Les zones environnementales
§ n’améliorent pas la qualité de l’air de manière significative
§ sont inutiles car les émissions polluantes des véhicules diminuent déjà de manière continue à l’heure actuelle
§ ont un caractère antisocial et réduisent la liberté individuelle de manière disproportionnée
§ reportent seulement le trafic vers la périphérie et vont entraîner des coûts de mise en oeuvre élevés
§ nuisent à l’économie des centres-villes.

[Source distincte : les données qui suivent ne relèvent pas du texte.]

(* ===== verification/IdtSpec.v ===== *)
(** What interrupts do: the gates lead to their stubs on the right stack, device
    interrupts are acknowledged once, a timer interrupt is a scheduling point,
    and an exception either resolves a copy-on-write fault or is reported in
    full. *)
From S2P Require Import Prelude MemoryMap Pmm PageAlloc Bytes KAlloc KMem Task IList Timer Vmm VfsBase Vfs Keyboard ProcTable Process Syscall Text Demangle Stacktrace Log LogSpec Devices Gdt Idt.

(** * Gates *)

(** The address that the processor jumps to, put together from the gate. *)
Definition gate_offset (e : IDTEntry) : Z := offset_low e + 2 ^ 16 * offset_mid e + 2 ^ 32 * offset_high e.

(** The stack it uses inside the kernel: the current one, or that of the
    interrupt stack table of the task state segment. *)
Definition gate_stack (m : bmem) (tss rsp : Z) (e : IDTEntry) : Z :=
  if ist e =? 0 then rsp else ld64 m (tss + TSS_ist + 8 * (ist e - 1)).

Lemma split_offset a :
  0 <= a < 2 ^ 64 -> gate_offset (idt_entry a) = a.
Proof.
  intros Ha. unfold gate_offset, idt_entry. cbn [offset_low offset_mid offset_high].
  change 0xFFFF with (Z.ones 16). change 0xFFFFFFFF with (Z.ones 32).
  rewrite !Z.land_ones, !Z.shiftr_div_pow2 by lia. zlia.
Qed.

Lemma init_idt_entry stubs base idt v :
  0 <= v < 256 ->
  aget (init_idt stubs base idt).2 v
  = if v =? 8 then set_ist 1 (idt_entry (stubs 8)) else idt_entry (stubs v).
Proof.
  intros Hv. unfold init_idt. cbv zeta. cbn [snd].
  set (t := for_z 0 256 _ idt).
  assert (forall i, 0 <= i < 256 -> aget t i = idt_entry (stubs i)) as Ht.
  { apply (for_z_inv (fun k t => forall i, 0 <= i < k -> aget t i = idt_entry (stubs i))); [lia|lia|].
    intros i t' Hi Hp j Hj. destruct (decide (j = i)) as [->|]; [by rewrite aget_aset_eq|].
    rewrite aget_aset_ne by done. apply Hp. lia. }
  destruct (Z.eqb_spec v 8) as [->|Hne].
  - by rewrite aget_aset_eq, Ht by lia.
  - by rewrite aget_aset_ne, Ht by lia.
Qed.

(** After [init_gdt], [load_tss] and [init_idt] on processor [cpu], every
    vector leads through a present ring-0 interrupt gate in the kernel code
    segment to its own stub, and the double fault alone runs on the
    processor's double-fault stack. *)
Theorem interrupt_gates gdt percpu stubs base idt c s cpu v rsp :
  tables_apart gdt percpu -> gdt_initialized s = false -> 0 <= cpu < CONFIG_MAX_CPUS ->
  0 <= v < 256 -> 0 <= stubs v < 2 ^ 64 ->
  let c' := load_tss percpu cpu (init_gdt gdt percpu c s).1 in
  let m := gdt_mem (init_gdt gdt percpu c s).2 in
  let (idtr, t) := init_idt stubs base idt in
  let e := aget t v in
  gate_offset e = stubs v /\ type_attr e = 0x8E /\ 16 * v + 15 <= idtr_limit idtr
  /\ entry_at m (selected c' (selector e)) (make_gdt_entry 0 0 0x9A 0x2)
  /\ gate_stack m (desc_base64 m (selected c' (tr c'))) rsp e
     = if v =? 8 then df_stack_top percpu cpu else rsp.
Proof.
  intros Ha Hi Hc Hv Hs c' m.
  destruct (init_idt stubs base idt) as [idtr t] eqn:E. intros e.
  assert (e = if v =? 8 then set_ist 1 (idt_entry (stubs 8)) else idt_entry (stubs v)) as Ee.
  { unfold e. rewrite <- (init_idt_entry stubs base idt v Hv). by rewrite E. }
  assert (idtr_limit idtr = 4095) as ->.
  { change idtr with (idtr, t).1. rewrite <- E. reflexivity. }
  destruct (init_gdt_facts gdt percpu c s cpu Ha Hi Hc) as (Tr & (_ & _ & Ist & _ & B & _) & Fx & Gb).
  fold c' m in Tr, Ist, B, Fx, Gb.
  rewrite Tr, B. unfold selected. rewrite Gb. split_and!.
  - rewrite Ee. destruct (Z.eqb_spec v 8) as [->|]; by apply split_offset.
  - rewrite Ee. by destruct (v =? 8).
  - lia.
  - replace (gdt + selector e) with (gdt_at gdt GDT_KERNEL_CODE); [apply Fx|].
    rewrite Ee. by destruct (v =? 8).
  - rewrite Ee. destruct (v =? 8); [|done]. unfold gate_stack. cbn [ist set_ist Z.eqb].
    change (8 * (1 - 1)) with 0. by rewrite Z.add_0_r.
Qed.

(** * Device interrupts *)

Section Interrupts.
Context {S A F : Type} `{PageRefs S} `{KernelAlloc A} `{VnodeFs F} `{Lens A S} `{Lens F A}.
Context (answers : history -> Act -> Z) (img : Image) (below : nat -> ascii) (file : list ascii)
  (lines : string -> Z).
Implicit Types (s : interrupts S A F history).

Notation handler := (handle_interrupt (traced answers) img below file lines).
Notation isr := (isr_common_handler (traced answers) img below file lines).

(** The parts of the kernel that no device interrupt touches. *)
Definition same_kernel s s' : Prop :=
  tab (kn (mach s')) = tab (kn (mach s)) /\ threads (kn (mach s')) = threads (kn (mach s))
  /\ vm (kn (mach s')) = vm (kn (mach s)) /\ fs (kn (mach s')) = fs (kn (mach s))
  /\ klog s' = klog s.

(** When the handler of a device interrupt returns, its last action was one
    write to the end-of-interrupt register, the only one; the legacy controller
    was acknowledged exactly for the keyboard, after its scan code was read;
    and processes, memory, files and the log are as before. *)
Theorem irq_acknowledged fuel e frame f cr2 caller s s' :
  32 <= wrap 8 (f_vector f) -> handler fuel e frame f cr2 caller s = Done s' ->
  device s' = Store reg_eoi 0 ::
    (if wrap 8 (f_vector f) =? 33 then [Out 0x20 0x20; In 0x60] else []) ++ device s
  /\ same_kernel s s'
  /\ kb (mach s') = (if wrap 8 (f_vector f) =? 33
                     then handle_irq (answers (device s) (In 0x60)) (kb (mach s)) else kb (mach s)).
Proof.
  intros Hv. unfold handle_interrupt. cbv zeta. destruct (Z.eqb_spec (wrap 8 (f_vector f)) 32) as [E|E].
  - rewrite E. destruct (Timer.tick _ _ _) as [[[] w]| |]; [|done..]. by intros [= <-].
  - destruct (Z.eqb_spec (wrap 8 (f_vector f)) 33) as [E'|E'].
    + cbn [traced ports inb]. by intros [= <-].
    + replace (32 <=? wrap 8 (f_vector f)) with true by lia. by intros [= <-].
Qed.

(** Asking for a reschedule and rescheduling is the scheduler's tick. *)
Lemma preempt_flagged (e : Env) (q : sched A) :
  lapic_id e < CONFIG_MAX_CPUS ->
  sched_needs_preempt e (flag_preempt e q) = true
  /\ sched_do_preempt e (flag_preempt e q) = sched_do_preempt e q.
Proof.
  intros Hl. unfold flag_preempt, sched_needs_preempt.
  replace (lapic_id e <? CONFIG_MAX_CPUS) with true by lia. split.
  - cbn. by rewrite aget_aset_eq.
  - unfold sched_do_preempt. replace (CONFIG_MAX_CPUS <=? lapic_id e) with false by lia. cbv zeta.
    replace (set_need (fun n => aset n (lapic_id e) false)
              (set_need (fun n => aset n (lapic_id e) true) q))
      with (set_need (fun n => aset n (lapic_id e) false) q); [done|].
    unfold set_need. cbn. by rewrite aset_aset.
Qed.

(** C12. A timer interrupt on the boot processor returns from the handler while
    the wheel has only near timers, and is then exactly one scheduling point: it
    leaves the scheduler in the state of [Task.tick], with the interrupt
    acknowledged before the switch, the wheel advanced by one tick and the
    clock by one. *)
Theorem timer_interrupt_ticks fuel e frame f cr2 caller s L l :
  wrap 8 (f_vector f) = 32 -> lapic_id (env e) < CONFIG_MAX_CPUS ->
  lapic_id (env e) = bsp_lapic_id (wheel s) ->
  near_wf (wheel s) L -> L !! level0 (cursor (wheel s)) = Some l ->
  tick_count (wheel s) + 1 + kBucketCount < 2 ^ 64 -> (65 <= fuel)%nat ->
  exists s', isr fuel e frame f cr2 caller s
             = Done ((sched_do_preempt (env e) (sch (kn (mach s)))).1, s')
    /\ sch (kn (mach s')) = Task.tick (env e) false (sch (kn (mach s)))
    /\ clock s' = Uptime.tick (lapic_id (env e)) (clock s)
    /\ tick_count (wheel s') = tick_count (wheel s) + 1
    /\ device s' = Store reg_eoi 0 :: device s.
Proof.
  intros Hv Hl Hb Hw HL Ht Hf.
  destruct (tick_cases fuel (wheel s) L l Hw HL Ht Hf) as (w & E & _ & Tc & _).
  unfold isr_common_handler, handle_interrupt. rewrite Hv, Z.eqb_refl. cbv zeta.
  cbn [wheel set_kn set_clock]. rewrite Hb, E. rewrite <- Hb.
  destruct (preempt_flagged (env e) (sch (kn (mach s))) Hl) as [P1 P2].
  cbn [mach set_device set_wheel set_kn set_clock kn with_kn sch set_sch]. rewrite P1, P2.
  unfold Task.tick. destruct (sched_do_preempt (env e) (sch (kn (mach s)))) as [sw q].
  cbn [fst snd]. destruct sw; eexists; (split; [reflexivity|]); done.
Qed.

(** * Exceptions *)

(** An exception returns to the interrupted program only as a page fault
    that was a user write to a page shared for copying; then only the memory of
    the kernel has changed. *)
Theorem exception_returns_for_cow fuel e frame f cr2 caller s s' :
  wrap 8 (f_vector f) < 32 -> handler fuel e frame f cr2 caller s = Done s' ->
  f_vector f = 14
  /\ exists v, handle_cow_fault cr2 (f_error_code f) (current_user_pml4 e (kn (mach s)))
                 (vm_view (kn (mach s))) = (true, v)
     /\ Z.land (f_error_code f) 7 = 7 /\ s' = set_kn (put_vm v) s.
Proof.
  intros Hv. unfold handle_interrupt. cbv zeta.
  replace (wrap 8 (f_vector f) =? 32) with false by lia.
  replace (wrap 8 (f_vector f) =? 33) with false by lia.
  replace (32 <=? wrap 8 (f_vector f)) with false by lia.
  unfold handle_exception, outcome_of_panic. cbv zeta.
  destruct (Z.eqb_spec (f_vector f) 14) as [->|Hne]; [|by destruct (die _ _ _ _ _ _ _ _ _ _ _)].
  unfold page_fault. destruct (handle_cow_fault _ _ _ _) as [[] v] eqn:E;
    [|by destruct (die _ _ _ _ _ _ _ _ _ _ _)].
  intros [= <-]. split; [done|]. exists v. split; [done|]. split; [|done].
  unfold handle_cow_fault in E. destruct (Z.eqb_spec (Z.land (f_error_code f) 7) 7) as [E7|]; [done|].
  cbn [negb orb] in E. done.
Qed.

(** The log entry of a statement of the handler. *)
Definition note_entry (now : Z) (n : note) : LogEntry :=
  let '(label, v) := n in
  {| timestamp := now; level := Panic; category := Some (txt "isr"); Log.file := Some file;
     line := signed 16 (lines label);
     payload := match v with
                | inl v => Value (Some (txt label)) v
                | inr t => TextValue (Some (txt label)) (Some (txt t))
                end |}.

Lemma log_notes_push now cpu ns : forall l,
  log_notes file lines now cpu ns l = push_all cpu (map (note_entry now) ns) l.
Proof.
  induction ns as [|n ns IH]; intros l; [done|]. cbn [log_notes map push_all].
  assert (log_note file lines now cpu n l = push_entry cpu (note_entry now n) l) as ->
    by (by destruct n as [label [v|t]]).
  destruct (push_entry _ _ _); cbn [mbind option_bind]; auto.
Qed.

(** [x] was written to the sinks without a break. *)
Definition printed (x : list Sink) (l : log) : Prop := exists p q, sinks l = p ++ x ++ q.

Lemma formatted_elem e es : e ∈ es -> exists p q, formatted es = p ++ format_entry e ++ q.
Proof.
  intros (l1 & l2 & ->)%list_elem_of_split. unfold formatted. rewrite flat_map_app. cbn [flat_map].
  by eexists _, _.
Qed.

(** What is printed or pending stays so, and is printed by a panic. *)
Definition kept (cpu : Z) (e : LogEntry) (l : log) : Prop :=
  printed (format_entry e) l \/ e ∈ backlog cpu l.

Lemma push_all_keeps cpu es l l' :
  log_ok l -> log_lock l = false -> has_ring cpu l = true -> push_all cpu es l = Some l' ->
  log_ok l' /\ log_lock l' = false /\ has_ring cpu l' = true
  /\ forall e, kept cpu e l \/ e ∈ es -> kept cpu e l'.
Proof.
  intros Hok Hl Hr Hp. destruct (push_all_cases cpu es l Hok Hl Hr) as (n & l1 & E & O & L & R & S1 & B).
  rewrite Hp in E. apply (inj Some) in E as <-. split; [done|]. split; [done|]. split; [done|].
  intros e He.
  assert (printed (format_entry e) l \/ e ∈ backlog cpu l ++ es) as [(p & q & Hq)|He'].
  { destruct He as [[|]|]; [by left|right; set_solver..]. }
  - left. exists p, (q ++ formatted (take n (backlog cpu l ++ es))). rewrite S1, Hq. by rewrite <- !app_assoc.
  - rewrite <- (take_drop n (backlog cpu l ++ es)) in He'. apply elem_of_app in He' as [He'|He'].
    + left. destruct (formatted_elem _ _ He') as (p & q & Hq). exists (sinks l ++ p), q.
      rewrite S1, Hq. by rewrite <- !app_assoc.
    + right. by rewrite B.
Qed.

Les centres-villes sont un espace de vie polyvalent. Les entreprises qui y sont implantées vivent de leur attrait et de leur accessibilité. Elles contribuent elles-mêmes beaucoup à la vitalité, à l’attrait et la stabilité financière des centres. Il est donc important que ces derniers soient propres et agréables à vivre. Les mesures de régulation du trafic dans le système urbain, complexe, doivent répondre aux exigences de l’économie, de la société et de l’environnement, ce qui n’est pas le cas des zones environnementales.
Les zones environnementales ont un caractère antisocial et restreignent la liberté individuelle de manière disproportionnée
Les zones environnementales reportent le trafic vers la périphérie et vont entraîner des coûts de mise en œuvre élevés.
Les zones environnementales ne tiennent pas leurs promesses. La tentation sera grande de limiter encore le nombre des véhicules y ayant accès pour atteindre un nouvel objectif de réduction des émissions polluantes.